Whereas the first two approaches apparently draw on the
traditional rationalistic paradigm of mind-matter-duality-
static the former, dynamic the latter-by assuming the
existence of external world structures and
internal representations of them, the third type does not.
Considering the importance that the notions of formatting and
representation (both internal and external to an information
processing system) have gained in tracing processes on the grounds
of their observable or resulting structures, it appears to be
justified to add the fourth type:
the semiotic approaches focus on the notion of
semiosis and may be characterized by the process of
enactment too, complemented, however, by the representational
impact. It is considered fundamental to the distinction of e.g.
cognitive processes from their structural results
which-due to the traces these processes leave behind-may
emerge in some form of knowledge whose different
representational modes comply with the distinction of
internal or tacit knowledge (i.e. memory) on
the one hand and of external or declarative
knowledge (i.e. language expressions) on the other.

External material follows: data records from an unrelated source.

(** * Workshop attendance system: live attendance core

    Shallow embedding of the attendance storage schema
    ([database_schema.sql]) and of the live tracking view of the React
    front end ([App.jsx]: [connectLiveStream], [filteredLive],
    [exportCSV], [startScanner]). *)

From Stdlib Require Import String Ascii ZArith Lia.
From stdpp Require Import base gmap strings list pretty.

Open Scope string_scope.

(* ================================================================= *)
(** ** JavaScript values of attendee records *)

(** The fields of attendee records and stream messages are JSON
    primitives (ids, names, statuses and timestamps are strings).
    JSON numbers are modelled as integers. *)
Inductive jv :=
| JNull
| JBool (b : bool)
| JNum (n : Z)
| JStr (s : string).

#[global] Instance jv_eq_dec : EqDecision jv.
Proof. solve_decision. Defined.

(** A JavaScript object with primitive fields: property name to value.
    A missing property reads as [undefined], i.e. [None]. *)
Abbreviation obj := (gmap string jv).

(** [a === b] on property reads ([undefined === undefined] holds; JSON
    never produces NaN). *)
Definition strict_eq (a b : option jv) : bool :=
  match a, b with
  | None, None => true
  | Some JNull, Some JNull => true
  | Some (JBool x), Some (JBool y) => Bool.eqb x y
  | Some (JNum x), Some (JNum y) => Z.eqb x y
  | Some (JStr x), Some (JStr y) => String.eqb x y
  | _, _ => false
  end.

(** JavaScript truthiness of a property read. *)
Definition truthy (v : option jv) : bool :=
  match v with
  | None | Some JNull => false
  | Some (JBool b) => b
  | Some (JNum n) => negb (Z.eqb n 0)
  | Some (JStr s) => negb (String.eqb s "")
  end.

(** Result of [JSON.parse(evt.data)]: an object or a primitive;
    [None] when [JSON.parse] throws (keep-alive comments, heartbeats). *)
Inductive parsed :=
| PObj (o : obj)
| PPrim (v : jv).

According to these types of cognitive modeling, computational
semiotics can be characterized as aiming at the dynamics of
meaning constitution by simulating processes of multi-resolutional
representation within the frame of an ecological
information processing paradigm. When we take human
beings to be systems whose knowledge based
processing of represented information makes them
cognitive, and whose sign and symbol generation, manipulation,
and understanding capabilities render them semiotic, we
will do so due to our own daily experience of these systems'
outstanding ability for representing results of cognitive
processes, organize these representations, and modify them
according to changing conditions and states of system-environment
adaptedness.
3 Natural Language Processing
Computational systems for natural language processing which are
based upon relevant CL and AI research are presently undergoing
some fundamental scrutiny. It may broadly be characterized by
challenges concerning some of the founding assumptions and basal
hypotheses implied in the research goals (
Erkenntnisinteresse), the critical evaluation of methodological
standards and their possible completion by new research
methods (Untersuchungsmethoden), and a re-definition of
the linguistic domain of language research objects in
general (Forschungsgegenstände).
3.1 Challenging Representational Formats
As is well known, computational systems for natural language
analysis and generation are based upon correct structural
descriptions of input strings and their semantic interpretations.
This is made possible by rule based representations of (syntactic
and lexical) knowledge of a language and of (referential and
situative) world knowledge concerned in formats which grammar
formalisms and deductive inferential mechanisms can operate on.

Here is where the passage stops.